┌─ INPUT

Lemma depth_prompt_position_witness :
  exists g w',
    @generate Sample.libraries Sample.client Sample.alpha_mask_args Sample.world
    = (Ok g, w') /\
    exists texts u0 masks depth loras,
      generator_prompt g
      = (texts ++ []
         ++ [image_prompt generation.ARTIFACT_IMAGE u0 [] true]
         ++ masks ++ [depth] ++ loras)%list /\
      (length masks <= 1)%nat /\
      depth = reference_prompt generation.ARTIFACT_DEPTH u0 [generation.Adjust_depth].
Proof.
  destruct sample_alpha_mask_call_returns as (g & w' & Hgen).
  exists g, w'. split; [exact Hgen |].
  destruct (@depth_prompt_position Sample.libraries Sample.client
              Sample.alpha_mask_args Sample.world g w' Hgen) as [Hshape _].
  destruct (Hshape [] eq_refl (or_intror (conj eq_refl eq_refl)))
    as (texts & u0 & masks & depth & loras & Hp & _ & Hlen & _ & _ & Hd).
  exists texts, u0, masks, depth, loras.
  split; [exact Hp |]. split; [exact Hlen | exact Hd].
Defined.

(** C5, as stated, fails: without an init image no depth-map prompt is built,
    neither for a supplied depth image nor for [depth_from_image]; the prompt
    sequence is the text prompt alone. *)
Lemma depth_prompt_counterexample :
  (exists g w',
      @generate Sample.libraries Sample.client Sample.depth_image_only_args Sample.world
      = (Ok g, w') /\
      generator_prompt g = [text_prompt "a cat"]) /\
  (exists g w',
      @generate Sample.libraries Sample.client Sample.depth_from_image_only_args
                Sample.world
      = (Ok g, w') /\
      generator_prompt g = [text_prompt "a cat"]).
Proof. split; do 2 eexists; split; reflexivity. Qed.

(** ** Presence of the optional blocks *)

(** The step block of the request. *)
Lemma step_blocks `{Libraries} (a : GenerateArgs)
      (guidance : option generation.GuidanceParameters) :
  let step :=
    StepParameter_kw
      match guidance with
      | Some gd => <["guidance" := KGuidance gd]> (step_parameters_base a)
      | None => step_parameters_base a
      end in
  generation.sampler step = Some (SamplerParameters_kw (sampler_parameters a)) /\
  generation.guidance step = guidance /\
  generation.schedule step
  = match arg_init_image a with
    | Some _ => Some (generation.mkScheduleParameters (Some (arg_start_schedule a))
                                                      (Some (arg_end_schedule a)))
    | None => None
    end.
Proof.
  unfold step_parameters_base, StepParameter_kw.
  destruct guidance as [gd |], (arg_init_image a) as [im |]; cbn [is_None negb];
    repeat split; reflexivity.
Qed.

(** C4, as amended.  In the request of a call that returns: the churn
    block is present iff a churn value is supplied (given and not zero),
    whatever [churn_tmin] and [churn_tmax] are; the sigma block is always
    present, holding the supplied ones of its three fields, so empty when
    none is supplied; the schedule block is present iff there is an init
    image; the guidance block is present iff the preset is not the default
    one or a guidance strength is given, whatever the cutouts, models and
    guidance prompt are; the hi-res-fix block is present iff [hires_fix] or
    [hires_oos_fraction] is given. *)
Theorem optional_blocks_presence `{Libraries}
        (self : StabilityInference) (a : GenerateArgs) (w : World)
        (g : Generator) (w' : World) :
  generate self a w = (Ok g, w') ->
  exists step sampler,
    generation.step_parameters (generator_image_parameters g) = [step] /\
    generation.sampler step = Some sampler /\
    (is_Some (generation.sampler_churn sampler) <-> is_Some (supplied (arg_churn a))) /\
    is_Some (generation.sampler_sigma sampler) /\
    (generation.sampler_sigma sampler
     = Some (generation.mkSigmaParameters
               (supplied (arg_sigma_min a)) (supplied (arg_sigma_max a))
               (supplied (arg_karras_rho a)))) /\
    (is_Some (generation.schedule step) <-> is_Some (arg_init_image a)) /\
    (is_Some (generation.guidance step) <->
     arg_guidance_preset a <> generation.GUIDANCE_PRESET_NONE
     \/ is_Some (arg_guidance_strength a)) /\
    (is_Some (generation.hires (generator_image_parameters g)) <->
     is_Some (arg_hires_fix a) \/ is_Some (arg_hires_oos_fraction a)).
Proof.
  intros Hgen.
  destruct (generate_inv self a w g w' Hgen)
    as (seed & w1 & texts & w2 & imgs & w3 & w4 & gp & w5 & guidance
        & _ & _ & _ & _ & _ & Hguidance & Himage).
  destruct (step_blocks a guidance) as (Hsampler & Hgd & Hschedule).
  destruct (guidance_parameters_inv a gp w5 guidance w' Hguidance) as [Hpresent _].
  eexists. exists (SamplerParameters_kw (sampler_parameters a)).
  rewrite Himage. cbn [generation.step_parameters generation.hires].
  split; [reflexivity |]. split; [exact Hsampler |].
  rewrite Hgd, Hschedule, sampler_message.
  cbn [generation.sampler_churn generation.sampler_sigma].
  split; [| split; [| split; [| split; [| split]]]].
  - destruct (supplied (arg_churn a)); split; intros [x Hx];
      first [discriminate Hx | eexists; reflexivity].
  - eexists. reflexivity.
  - reflexivity.
  - destruct (arg_init_image a); split; intros [x Hx];
      first [discriminate Hx | eexists; reflexivity].
  - exact Hpresent.
  - unfold hires_parameters.
    destruct (arg_hires_fix a) as [hf |], (arg_hires_oos_fraction a) as [f |];
      cbn; split.
    all: try (intros _; first [left; eexists; reflexivity | right; eexists; reflexivity
                              | eexists; reflexivity]).
    + intros [x Hx]. discriminate Hx.
    + intros [[x Hx] | [x Hx]]; discriminate Hx.
Qed.

Lemma optional_blocks_presence_witness :
  exists g w',
    @generate Sample.libraries Sample.client Sample.alpha_mask_args Sample.world
    = (Ok g, w') /\
    exists step sampler,
      generation.step_parameters (generator_image_parameters g) = [step] /\
      generation.sampler step = Some sampler /\
      generation.sampler_sigma sampler
      = Some (generation.mkSigmaParameters None None None) /\
      is_Some (generation.schedule step).
Proof.
  destruct sample_alpha_mask_call_returns as (g & w' & Hgen).
  exists g, w'. split; [exact Hgen |].
  destruct (@optional_blocks_presence Sample.libraries Sample.client
              Sample.alpha_mask_args Sample.world g w' Hgen)
    as (step & sampler & Hstep & Hsampler & _ & _ & Hsigma & Hschedule & _).
  exists step, sampler. split; [exact Hstep |]. split; [exact Hsampler |].
  split; [exact Hsigma |]. apply Hschedule. eexists. reflexivity.
Defined.

(** C4, as stated, fails: in a call that supplies no sigma field the sigma
    block is not omitted, it is sent empty; and a call that supplies
    [churn_tmin] alone gets no churn block. *)
Lemma optional_blocks_counterexample :
  (exists g w',
      @generate Sample.libraries Sample.client Sample.plain_args Sample.world = (Ok g, w') /\
      (generator_step g ≫= generation.sampler) ≫= generation.sampler_sigma
      = Some (generation.mkSigmaParameters None None None)) /\
  (exists g w',
      @generate Sample.libraries Sample.client Sample.churn_tmin_only_args Sample.world
      = (Ok g, w') /\
      (generator_step g ≫= generation.sampler) ≫= generation.sampler_churn = None).
Proof. split; do 2 eexists; split; reflexivity. Qed.

(** * Further properties *)

(** ** Sampler and noise type names *)

Lemma is_space_lower_char (c : Ascii.ascii) : is_space (lower_char c) = is_space c.
Proof. destruct c as [[] [] [] [] [] [] [] []]; reflexivity. Qed.

Lemma lower_char_idempotent (c : Ascii.ascii) : lower_char (lower_char c) = lower_char c.
Proof. destruct c as [[] [] [] [] [] [] [] []]; reflexivity. Qed.

Lemma append_cons (c : Ascii.ascii) (s t : string) :
  String c s ++ t = String c (s ++ t).
Proof. reflexivity. Qed.

Lemma lower_app (s t : string) : lower (s ++ t) = lower s ++ lower t.
Proof.
  induction s as [| c s IH]; [reflexivity |].
  rewrite append_cons. cbn [lower]. rewrite append_cons, IH. reflexivity.
Qed.

Lemma lower_idempotent (s : string) : lower (lower s) = lower s.
Proof.
  induction s as [| c s IH]; cbn [lower]; [reflexivity |].
  rewrite lower_char_idempotent, IH. reflexivity.
Qed.

Lemma all_space_lower (s : string) : all_space (lower s) = all_space s.
Proof.
  induction s as [| c s IH]; cbn [lower all_space]; [reflexivity |].
  rewrite is_space_lower_char, IH. reflexivity.
Qed.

└─

WHAT YOU ARE ASKED TO DO: Your task is to copy each line of the data above that holds "induction".

SOLUTION TO THE PROBLEM:
  induction s as [| c s IH]; [reflexivity |].
  induction s as [| c s IH]; cbn [lower]; [reflexivity |].
  induction s as [| c s IH]; cbn [lower all_space]; [reflexivity |].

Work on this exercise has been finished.